# What you are asked to do:
Write out the stretch of lines below that begins at the line with "match mul_row ai b res 0 with" and ends at the line with "let cur := u64 (x", including both, exactly as given and nothing more.

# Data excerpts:
■ ■ ■ ■ ■ ■ ■

(* ===== verification/Limbs.v ===== *)
(** * Magnitudes of BigInt values

    The limb arithmetic of [src/src/modules/bigint.c]: magnitudes are arrays of
    32-bit limbs, least significant first.  Loops that run upwards are
    recursions along the list; loops that run downwards recurse first and work
    on the way back.  The [uint64_t] intermediates keep their width ([u64]);
    that none of them ever wraps is part of what is proved.  [lv] is the
    number an array denotes. *)

From S2P Require Import Prelude.

(** ** Denotation and well-formedness *)

Definition B : Z := 2 ^ 32.

Fixpoint lv (l : list Z) : Z :=
  match l with [] => 0 | x :: t => x + B * lv t end.

Definition is_limb (x : Z) : Prop := 0 <= x < B.
Abbreviation limbs := (Forall is_limb).

(** No leading zero limb, and at least one limb. *)
Definition normal (l : list Z) : Prop :=
  l <> [] /\ ((1 < length l)%nat -> rd l (length l - 1) <> 0).

(** ** The code *)

(** [bigint_normalize_limbs]: [while (count > 1 && limbs[count-1] == 0) count--]. *)
Fixpoint norm_count (l : list Z) (count : nat) : nat :=
  match count with
  | S (S _ as n) => if rd l n =? 0 then norm_count l n else count
  | _ => count
  end.

Definition bigint_normalize_limbs (l : list Z) : list Z := take (norm_count l (length l)) l.

Definition limbs_is_zero (l : list Z) : bool := (length l =? 1)%nat && (rd l 0 =? 0).

(** The loop of [bigint_cmp_abs_limbs] from [i] down. *)
Fixpoint cmp_from (a b : list Z) (i : nat) : Z :=
  match i with
  | O => 0
  | S i => if negb (rd a i =? rd b i) then (if rd b i <? rd a i then 1 else -1)
           else cmp_from a b i
  end.

Definition bigint_cmp_abs_limbs (a b : list Z) : Z :=
  let alen := norm_count a (length a) in
  let blen := norm_count b (length b) in
  if negb (alen =? blen)%nat then (if (blen <? alen)%nat then 1 else -1)
  else cmp_from a b alen.

(** [bigint_add_abs_limbs]: [n] limbs from index [i] on, and the last carry. *)
Fixpoint add_loop (n : nat) (a b : list Z) (carry : Z) : list Z * Z :=
  match n with
  | O => ([], carry)
  | S n =>
      let sum := u64 (rd a 0 + rd b 0 + carry) in
      let '(r, c) := add_loop n (drop 1 a) (drop 1 b) (sum .>> 32) in
      (u32 sum :: r, c)
  end.

(** [result] holds one limb more than the returned count when the carry is 0. *)
Definition bigint_add_abs_limbs (a b : list Z) : list Z :=
  let maxlen := if (length b <? length a)%nat then length a else length b in
  let '(r, carry) := add_loop maxlen a b 0 in
  if carry =? 0 then r else r ++ [u32 carry].

(** The loop of [bigint_add_u32_inplace]. *)
Fixpoint add_u32_loop (l : list Z) (carry : Z) : list Z * Z :=
  match l with
  | [] => ([], carry)
  | x :: t =>
      if carry =? 0 then (l, 0)
      else
        let sum := u64 (x + carry) in
        let '(r, c) := add_u32_loop t (sum .>> 32) in
        (u32 sum :: r, c)
  end.

Definition bigint_add_u32_inplace (l : list Z) (capacity : nat) (value : Z) : list Z :=
  let '(r, carry) := add_u32_loop l value in
  bigint_normalize_limbs
    (if negb (carry =? 0) && (length l <? capacity)%nat then r ++ [u32 carry] else r).

(** [bigint_sub_abs_limbs]. *)
Fixpoint sub_loop (a b : list Z) (borrow : Z) : list Z :=
  match a with
  | [] => []
  | da :: a =>
      let subtrahend := u64 (rd b 0 + borrow) in
      if da <? subtrahend
      then u32 (u64 (B + da - subtrahend)) :: sub_loop a (drop 1 b) 1
      else u32 (u64 (da - subtrahend)) :: sub_loop a (drop 1 b) 0
  end.

Definition bigint_sub_abs_limbs (a b : list Z) : list Z := sub_loop a b 0.

(** [bigint_mul_abs_limbs]: the loop [while (carry != 0)] on [result + k]. *)
Fixpoint mul_carry (res : list Z) (carry : Z) : list Z :=
  match res with
  | [] => []
  | r :: res' =>
      if carry =? 0 then res
      else
        let cur := u64 (r + (carry .& 0xffffffff)) in
        u32 cur :: mul_carry res' (u64 ((carry .>> 32) + (cur .>> 32)))
  end.

(** The loop over [j] on [result + i + j], then the carry loop. *)
Fixpoint mul_row (ai : Z) (b res : list Z) (carry : Z) : list Z :=
  match b with
  | [] => mul_carry res carry
  | bj :: b =>
      match res with
      | [] => []
      | r :: res =>
          let prod := u64 (ai * bj) in
          let lo := u64 (r + (prod .& 0xffffffff) + (carry .& 0xffffffff)) in
          u32 lo :: mul_row ai b res (u64 ((prod .>> 32) + (carry .>> 32) + (lo .>> 32)))
      end
  end.

(** The loop over [i] on [result + i]. *)
Fixpoint mul_rows (a b res : list Z) : list Z :=
  match a with
  | [] => res
  | ai :: a =>
      match mul_row ai b res 0 with
      | [] => []
      | r :: res => r :: mul_rows a b res
      end
  end.

Definition bigint_mul_abs_limbs (a b : list Z) : list Z :=
  if (length a =? 1)%nat && (length b =? 1)%nat then
    let product := u64 (rd a 0 * rd b 0) in
    if u32 (product .>> 32) =? 0 then [u32 product] else [u32 product; u32 (product .>> 32)]
  else mul_rows a b (replicate (length a + length b + 1) 0).

(** The limb loop of [bigint_shift_left_abs], also used by the division. *)
Fixpoint shl_loop (l : list Z) (bit_shift carry : Z) : list Z * Z :=
  match l with
  | [] => ([], carry)
  | x :: t =>
      let cur := u64 (x .<< bit_shift) .| carry in
      let '(r, c) := shl_loop t bit_shift (u32 (cur .>> 32)) in
      (u32 cur :: r, c)
  end.

Definition bigint_shift_left_abs (l : list Z) (shift : Z) : list Z :=
  let limb_shift := Z.to_nat (shift .>> 5) in
  let bit_shift := shift .& 31 in
  bigint_normalize_limbs
    (replicate limb_shift 0 ++
     (if bit_shift =? 0 then l
      else let '(r, carry) := shl_loop l bit_shift 0 in r ++ [carry])).

(** The limb loop of [bigint_shift_right_abs], from the top limb down; the
    second result is [cur & mask] of the lowest limb. *)
Fixpoint shr_loop (l : list Z) (bit_shift : Z) : list Z * Z :=
  match l with
  | [] => ([], 0)
  | cur :: t =>
      let '(r, carry) := shr_loop t bit_shift in
      ((cur .>> bit_shift) .| u32 (carry .<< (32 - bit_shift)) :: r,
       cur .& (u32 (1 .<< bit_shift) - 1))
  end.

Definition any_nonzero (l : list Z) : bool := existsb (fun x => negb (x =? 0)) l.

(** [bigint_shift_right_abs]: the limbs and [*truncated]. *)
Definition bigint_shift_right_abs (l : list Z) (shift : Z) : list Z * bool :=
  let limb_shift := shift .>> 5 in
  let bit_shift := shift .& 31 in
  if Z.of_nat (length l) <=? limb_shift then ([0], any_nonzero l)
  else
    let n := Z.to_nat limb_shift in
    let lost := any_nonzero (take n l) in
    if bit_shift =? 0 then (bigint_normalize_limbs (drop n l), lost)
    else
      let lost := lost || negb (rd l n .& (u32 (1 .<< bit_shift) - 1) =? 0) in
      (bigint_normalize_limbs (shr_loop (drop n l) bit_shift).1, lost).

(** [bigint_div_small_inplace]: quotient limbs and remainder. *)
Fixpoint bigint_div_small_inplace (l : list Z) (divisor : Z) : list Z * Z :=
  match l with
  | [] => ([], 0)
  | x :: t =>
      let '(q, rem) := bigint_div_small_inplace t divisor in
      let cur := u64 (rem .<< 32) .| x in
      (u32 (cur / divisor) :: q, cur mod divisor)
  end.

(** [bigint_twos_complement_limb] for the indices from 0 to [width - 1]. *)
Fixpoint twos_complement (width : nat) (l : list Z) (negative : bool) (carry : Z) : list Z :=
  match width with
  | O => []
  | S n =>
      let limb := rd l 0 in
      if negb negative then limb :: twos_complement n (drop 1 l) negative carry
      else
        let cur := u64 ((B - 1 - limb) + carry) in
        u32 cur :: twos_complement n (drop 1 l) negative (cur .>> 32)
  end.

(** [bigint_twos_complement_to_magnitude]: the limbs and [*negative_out]. *)
Definition bigint_twos_complement_to_magnitude (l : list Z) : list Z * bool :=
  let width := length l in
  let negative := negb (rd l (width - 1) .& 0x80000000 =? 0) in
  let l := if negative then twos_complement width l true 1 else l in
  let l := bigint_normalize_limbs l in
  (l, if limbs_is_zero l then false else negative).

(** [__builtin_clz] on a non-zero word, and [bigint_abs_bitlen_limbs]. *)
Definition clz32_nonzero (v : Z) : Z := 31 - Z.log2 v.

Definition bigint_abs_bitlen_limbs (l : list Z) : Z :=
  let count := norm_count l (length l) in
  if (count =? 1)%nat && (rd l 0 =? 0) then 0
  else (Z.of_nat count - 1) * 32 + (32 - clz32_nonzero (rd l (count - 1))).

(** ** Values *)

Lemma B_pos : 0 < B.
Proof. reflexivity. Qed.

Lemma B_pow n : B ^ Z.of_nat (S n) = B * B ^ Z.of_nat n.
Proof. rewrite Nat2Z.inj_succ, Z.pow_succ_r by lia. reflexivity. Qed.

Lemma B_pow_pos n : 0 < B ^ Z.of_nat n.
Proof. apply Z.pow_pos_nonneg; [reflexivity|lia]. Qed.

Lemma lv_app a b : lv (a ++ b) = lv a + B ^ Z.of_nat (length a) * lv b.
Proof.
  induction a as [|x a IH]; [cbn [app lv length]; change (B ^ Z.of_nat 0) with 1; lia|].
  cbn [app lv length]. rewrite IH, B_pow. ring.
Qed.

Lemma lv_range l : limbs l -> 0 <= lv l < B ^ Z.of_nat (length l).
Proof.
  induction 1 as [|x l [H1 H2] _ IH]; [cbn; change (B ^ 0) with 1; lia|].
  cbn [lv length]. rewrite B_pow. pose proof B_pos. nia.
Qed.

(** A list as its first limb (0 past the end) and the rest. *)
Lemma lv_head l : lv l = rd l 0 + B * lv (drop 1 l).
Proof. destruct l; cbn; [lia|]. rewrite drop_0. reflexivity. Qed.

Lemma limbs_head l : limbs l -> is_limb (rd l 0).
Proof. intros H. destruct H; [unfold is_limb; pose proof B_pos; cbn; lia|auto]. Qed.

Lemma limbs_drop n l : limbs l -> limbs (drop n l).
Proof. apply Forall_drop. Qed.

Lemma rd_limb l i : limbs l -> is_limb (rd l i).
Proof.
  intros H. unfold rd. rewrite nth_lookup. destruct (l !! i) eqn:E; cbn.
  - eapply Forall_lookup_1; eauto.
  - unfold is_limb. pose proof B_pos. lia.
Qed.

Lemma u32_limb x : is_limb (u32 x).
Proof. unfold is_limb, B. apply wrap_range. lia. Qed.

Lemma lv_replicate n : lv (replicate n 0) = 0.
Proof. induction n as [|n IH]; cbn [replicate lv]; [reflexivity|]. rewrite IH. lia. Qed.

Lemma limbs_replicate n : limbs (replicate n 0).
Proof. apply Forall_replicate. unfold is_limb. pose proof B_pos. lia. Qed.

■ ■ ■ ■ ■ ■ ■

# Exercise response:
      match mul_row ai b res 0 with
      | [] => []
      | r :: res => r :: mul_rows a b res
      end
  end.

Definition bigint_mul_abs_limbs (a b : list Z) : list Z :=
  if (length a =? 1)%nat && (length b =? 1)%nat then
    let product := u64 (rd a 0 * rd b 0) in
    if u32 (product .>> 32) =? 0 then [u32 product] else [u32 product; u32 (product .>> 32)]
  else mul_rows a b (replicate (length a + length b + 1) 0).

(** The limb loop of [bigint_shift_left_abs], also used by the division. *)
Fixpoint shl_loop (l : list Z) (bit_shift carry : Z) : list Z * Z :=
  match l with
  | [] => ([], carry)
  | x :: t =>
      let cur := u64 (x .<< bit_shift) .| carry in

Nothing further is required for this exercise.